Look through the records below for the line with "unfold pooling_step, lidar_pooling.". Return that line and each one after it up to and including the line with "intros a. pose", exactly.

(EXERCISE MATERIALS)

Lemma pool_inv_empty N self :
  empty_history N (lidar_history_data self) → pooling_tns self = 0%Z → pool_inv N [] self.
Proof.
  intros Hempty Htns. split; [|split; [by rw Htns|]].
  - rw Htns. split; [lia|]. destruct Hempty as [->|(m & -> & Hm & Hall)]; done.
  - intros i _. destruct Hempty as [->|(m & -> & Hm & Hall)]; done.
Qed.

Lemma wf_history_length N h c i : wf_history N h c → (length (frames_of h i) ≤ 9)%nat.
Proof.
  intros [Hc Hwf]. destruct h as [x|v|m|rows]; simpl; try lia.
  destruct Hwf as [_ Hall]. destruct (rows !! i) as [fr|] eqn:Hfr; simpl; [|lia].
  eapply Forall_lookup_1 in Hall as [-> _]; [|done]. lia.
Qed.

(** C2.  Started without stored frames and with counter 0, and fed one
    scan of [N] vectors of 720 ranges per tick, the pooling step returns
    the flag [true] on tick [t] (counted from 1) exactly when [10 <= t];
    afterwards the counter is [min t 9], the history of instance [i] holds
    its last nine vectors (all of them while [t <= 9]), and no stored
    history is longer than 10. *)
Theorem C2_sliding_window (N : nat) (self : CarterEnv) (scans : list (list (list R))) :
  (1 ≤ N)%nat →
  empty_history N (lidar_history_data self) → pooling_tns self = 0%Z →
  Forall (scan_ok N) scans →
  ∃ self',
    pool_run self (T2 <$> scans)
      = Some ((λ t, bool_decide (10 ≤ t + 1)%nat) <$> seq 0 (length scans), self') ∧
    pooling_tns self' = (Z.of_nat (length scans) `min` 9)%Z ∧
    (∀ i, (i < N)%nat → frames_of (lidar_history_data self') i = lastn 9 (col i scans)) ∧
    (∀ i, (0 ≤ length (frames_of (lidar_history_data self') i) ≤ 10)%nat).
Proof.
  intros HN Hempty Htns Hscans.
  destruct (pool_run_inv N [] self scans HN (pool_inv_empty N self Hempty Htns) Hscans)
    as (self' & Hrun & Hwf & Hc & Hfr).
  exists self'. split; [exact Hrun|]. split; [exact Hc|]. split; [exact Hfr|].
  intros i. pose proof (wf_history_length _ _ _ i Hwf). lia.
Qed.

Example init_two_instances_raises left right jp jv :
  pooling_step (__init__ 2 left right jp jv) (T2 [replicate 720 1; replicate 720 1]) = None.
Proof. reflexivity. Qed.

(** C8.  A range input of rank 0 or 1 makes [lidar_pooling] return the
    empty tensor, the flag [false], the empty history and counter 0,
    whatever the history and the counter were: it does not raise and fills
    in nothing for any instance. *)
Theorem C8_degenerate_scan_skipped (h scan : tensor) (c : Z) (self : CarterEnv) :
  (dim scan ≤ 1)%nat →
  lidar_pooling h scan c = Some (T1 [], false, T1 [], 0%Z) ∧
  pooling_step self scan = Some (T1 [], false, set_pooling self (T1 []) 0) ∧
  flat (T1 []) = [] ∧ size0 (T1 []) = Some 0%nat.
Proof.
  intros Hd.
  assert (∀ h c, lidar_pooling h scan c = Some (T1 [], false, T1 [], 0%Z)) as Hp.
  { intros h' c'. unfold lidar_pooling. by destruct (decide (dim scan ≤ 1)%nat). }
  split; [apply Hp|]. split; [|done]. unfold pooling_step. by rw Hp.
Qed.

(** C10.  After a tick with a range input of rank 0 or 1 the caller holds
    the empty history and counter 0, so no frame of any instance is left,
    and in any run of valid ticks that follows the flag is [true] on tick
    [t] exactly when [10 <= t]: ten fresh ticks are needed. *)
Theorem C10_degenerate_restarts_warmup (self : CarterEnv) (scan : tensor) :
  (dim scan ≤ 1)%nat →
  ∃ self1,
    pooling_step self scan = Some (T1 [], false, self1) ∧
    lidar_history_data self1 = T1 [] ∧ pooling_tns self1 = 0%Z ∧
    (∀ i, frames_of (lidar_history_data self1) i = []) ∧
    ∀ N scans, (1 ≤ N)%nat → Forall (scan_ok N) scans →
      ∃ self2,
        pool_run self1 (T2 <$> scans)
          = Some ((λ t, bool_decide (10 ≤ t + 1)%nat) <$> seq 0 (length scans), self2).
Proof.
  intros Hd. exists (set_pooling self (T1 []) 0).
  split. { unfold pooling_step, lidar_pooling. by destruct (decide (dim scan ≤ 1)%nat). }
  split; [done|]. split; [done|]. split; [done|].
  intros N scans HN Hscans.
  destruct (pool_run_inv N [] (set_pooling self (T1 []) 0) scans HN) as (self2 & Hrun & _);
    [|done|by exists self2].
  apply pool_inv_empty; [by left|done].
Qed.

(** ** Angles *)

Lemma atan_nonpos t : t <= 0 → atan t <= 0.
Proof.
  intros [Hlt| ->]; [|rw atan_0; lra].
  pose proof (atan_increasing t 0 Hlt) as H. rw atan_0 in H. lra.
Qed.

Lemma atan_pos t : 0 < t → 0 < atan t.
Proof. intros Hlt. pose proof (atan_increasing 0 t Hlt) as H. rw atan_0 in H. lra. Qed.

Lemma atan2_bound y x : - PI < atan2 y x <= PI.
Proof.
  pose proof PI_RGT_0 as Hpi. pose proof (atan_bound (y / x)) as Hb. unfold atan2.
  repeat case_decide; try lra.
  - assert (y / x <= 0) as Hq.
    { unfold Rdiv. assert (/ x < 0) by (by apply Rinv_lt_0_compat). nra. }
    pose proof (atan_nonpos _ Hq). lra.
  - assert (0 < y / x) as Hq.
    { unfold Rdiv. assert (/ x < 0) by (by apply Rinv_lt_0_compat). nra. }
    pose proof (atan_pos _ Hq). lra.
Qed.

Lemma wrap_angle_inside a : - PI < a < PI → wrap_angle a = a.
Proof.
  intros Ha. pose proof PI_RGT_0 as Hpi. unfold wrap_angle, py_mod.
  assert (Zfloor ((a + PI) / (2 * PI)) = 0%Z) as ->; [|lra].
  apply Zfloor_eq. split.
  - apply Rmult_le_reg_r with (2 * PI); [lra|]. unfold Rdiv.
    rw Rmult_assoc Rinv_l; lra.
  - apply Rmult_lt_reg_r with (2 * PI); [lra|]. unfold Rdiv.
    rw Rmult_assoc Rinv_l; lra.
Qed.

Lemma wrap_angle_PI : wrap_angle PI = - PI.
Proof.
  pose proof PI_RGT_0 as Hpi. unfold wrap_angle, py_mod.
  replace ((PI + PI) / (2 * PI)) with 1 by (field; lra).
  rw (ZfloorZ 1). lra.
Qed.

Lemma wrap_atan2 y x :
  let a := atan2 y x in
  - PI <= wrap_angle a < PI ∧ (a < PI → wrap_angle a = a) ∧ (a = PI → wrap_angle a = - PI).
Proof.
  intros a. pose proof (atan2_bound y x) as Hb. fold a in Hb. pose proof PI_RGT_0.
  destruct (Rle_lt_or_eq_dec _ _ (proj2 Hb)) as [Hlt|Heq].
  - rw wrap_angle_inside; [|lra]. repeat split; try lra.
  - rw Heq wrap_angle_PI. repeat split; try lra.
Qed.

Lemma quaternion_to_angle_rows quat :
  Forall (λ q : list R, length q = 4%nat) quat →
  ∃ out, quaternion_to_angle quat = Some out ∧ length out = length quat ∧
    ∀ i w x y z, quat !! i = Some [w; x; y; z] →
      out !! i = Some (wrap_angle (atan2 (2 * (x * y - w * z)) (1 - 2 * (y ^ 2 + z ^ 2)))).
Proof.
  induction 1 as [|q quat Hq _ (out & Hout & Hlen & Hrow)].
  - exists []. split; [done|]. split; [done|]. intros i ????. by rw lookup_nil.
  - destruct q as [|w [|x [|y [|z [|]]]]]; try done.
    eexists (_ :: out). unfold quaternion_to_angle in *. cbn [mapM]. rw Hout /=.
    split; [reflexivity|]. split; [by rw Hlen|].
    intros [|i] w' x' y' z' Hi; simpl in Hi.
    + by simplify_eq.
    + by apply Hrow.
Qed.

(** C9 (amended).  For every quaternion (w, x, y, z) the angle returned by
    [quaternion_to_angle] is [atan2 (2*(x*y - w*z)) (1 - 2*(y^2 + z^2))]
    wrapped into the half-open interval [-PI, PI): the value of [atan2]
    itself, except that PI is returned as -PI. *)
Theorem C9_heading_wrapped (quat : list (list R)) :
  Forall (λ q : list R, length q = 4%nat) quat →
  ∃ out, quaternion_to_angle quat = Some out ∧ length out = length quat ∧
    ∀ i w x y z, quat !! i = Some [w; x; y; z] →
      ∃ t, out !! i = Some t ∧
        let a := atan2 (2 * (x * y - w * z)) (1 - 2 * (y ^ 2 + z ^ 2)) in
        - PI <= t < PI ∧ (a < PI → t = a) ∧ (a = PI → t = - PI).
Proof.
  intros Hq. destruct (quaternion_to_angle_rows quat Hq) as (out & Hout & Hlen & Hrow).
  exists out. split; [done|]. split; [done|].
  intros i w x y z Hi. eexists. split; [by apply Hrow|]. apply wrap_atan2.
Qed.

Lemma C9_heading_wrapped_witness :
  ∃ out, quaternion_to_angle [[1; 0; 0; 0]] = Some out ∧ length out = 1%nat.
Proof.
  destruct (C9_heading_wrapped [[1; 0; 0; 0]]) as (out & Hout & Hlen & _).
  - repeat constructor.
  - exists out. split; [exact Hout|exact Hlen].
Defined.

Lemma atan2_neg_x_axis : atan2 (2 * (0 * 0 - 0 * 1)) (1 - 2 * (0 ^ 2 + 1 ^ 2)) = PI.
Proof.
  unfold atan2. repeat case_decide; try lra.
  replace (2 * (0 * 0 - 0 * 1) / (1 - 2 * (0 ^ 2 + 1 ^ 2))) with 0 by (field; lra).
  rw atan_0. lra.
Qed.

Lemma C9_counterexample :
  ∃ t, quaternion_to_angle [[0; 0; 0; 1]] = Some [t] ∧
       atan2 (2 * (0 * 0 - 0 * 1)) (1 - 2 * (0 ^ 2 + 1 ^ 2)) = PI ∧
       t = - PI ∧ ¬ (- PI < t <= PI).
Proof.
  eexists. split; [reflexivity|]. split; [apply atan2_neg_x_axis|].
  fold (wrap_angle (atan2 (2 * (0 * 0 - 0 * 1)) (1 - 2 * (0 ^ 2 + 1 ^ 2)))).
  rw atan2_neg_x_axis wrap_angle_PI. split; [done|]. lra.
Qed.

Lemma unit_atan_pos x y :
  x * x + y * y = 1 → 0 < x → cos (atan (y / x)) = x ∧ sin (atan (y / x)) = y.
Proof.
  intros Hu Hx.
  assert (sqrt (1 + (y / x)²) = / x) as Hs.
  { apply sqrt_lem_1.
    - unfold Rsqr. nra.
    - left. by apply Rinv_0_lt_compat.
    - unfold Rsqr, Rdiv. assert (y * y = 1 - x * x) as Hy by lra.
      replace (y * / x * (y * / x)) with ((y * y) * (/ x * / x)) by ring.
      rw Hy. field. lra. }
  rw cos_atan sin_atan Hs. split; field; lra.
Qed.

(End EXERCISE MATERIALS)

EXERCISE ANSWER:
  split. { unfold pooling_step, lidar_pooling. by destruct (decide (dim scan ≤ 1)%nat). }
  split; [done|]. split; [done|]. split; [done|].
  intros N scans HN Hscans.
  destruct (pool_run_inv N [] (set_pooling self (T1 []) 0) scans HN) as (self2 & Hrun & _);
    [|done|by exists self2].
  apply pool_inv_empty; [by left|done].
Qed.

(** ** Angles *)

Lemma atan_nonpos t : t <= 0 → atan t <= 0.
Proof.
  intros [Hlt| ->]; [|rw atan_0; lra].
  pose proof (atan_increasing t 0 Hlt) as H. rw atan_0 in H. lra.
Qed.

Lemma atan_pos t : 0 < t → 0 < atan t.
Proof. intros Hlt. pose proof (atan_increasing 0 t Hlt) as H. rw atan_0 in H. lra. Qed.

Lemma atan2_bound y x : - PI < atan2 y x <= PI.
Proof.
  pose proof PI_RGT_0 as Hpi. pose proof (atan_bound (y / x)) as Hb. unfold atan2.
  repeat case_decide; try lra.
  - assert (y / x <= 0) as Hq.
    { unfold Rdiv. assert (/ x < 0) by (by apply Rinv_lt_0_compat). nra. }
    pose proof (atan_nonpos _ Hq). lra.
  - assert (0 < y / x) as Hq.
    { unfold Rdiv. assert (/ x < 0) by (by apply Rinv_lt_0_compat). nra. }
    pose proof (atan_pos _ Hq). lra.
Qed.

Lemma wrap_angle_inside a : - PI < a < PI → wrap_angle a = a.
Proof.
  intros Ha. pose proof PI_RGT_0 as Hpi. unfold wrap_angle, py_mod.
  assert (Zfloor ((a + PI) / (2 * PI)) = 0%Z) as ->; [|lra].
  apply Zfloor_eq. split.
  - apply Rmult_le_reg_r with (2 * PI); [lra|]. unfold Rdiv.
    rw Rmult_assoc Rinv_l; lra.
  - apply Rmult_lt_reg_r with (2 * PI); [lra|]. unfold Rdiv.
    rw Rmult_assoc Rinv_l; lra.
Qed.

Lemma wrap_angle_PI : wrap_angle PI = - PI.
Proof.
  pose proof PI_RGT_0 as Hpi. unfold wrap_angle, py_mod.
  replace ((PI + PI) / (2 * PI)) with 1 by (field; lra).
  rw (ZfloorZ 1). lra.
Qed.

Lemma wrap_atan2 y x :
  let a := atan2 y x in
  - PI <= wrap_angle a < PI ∧ (a < PI → wrap_angle a = a) ∧ (a = PI → wrap_angle a = - PI).
Proof.
  intros a. pose proof (atan2_bound y x) as Hb. fold a in Hb. pose proof PI_RGT_0.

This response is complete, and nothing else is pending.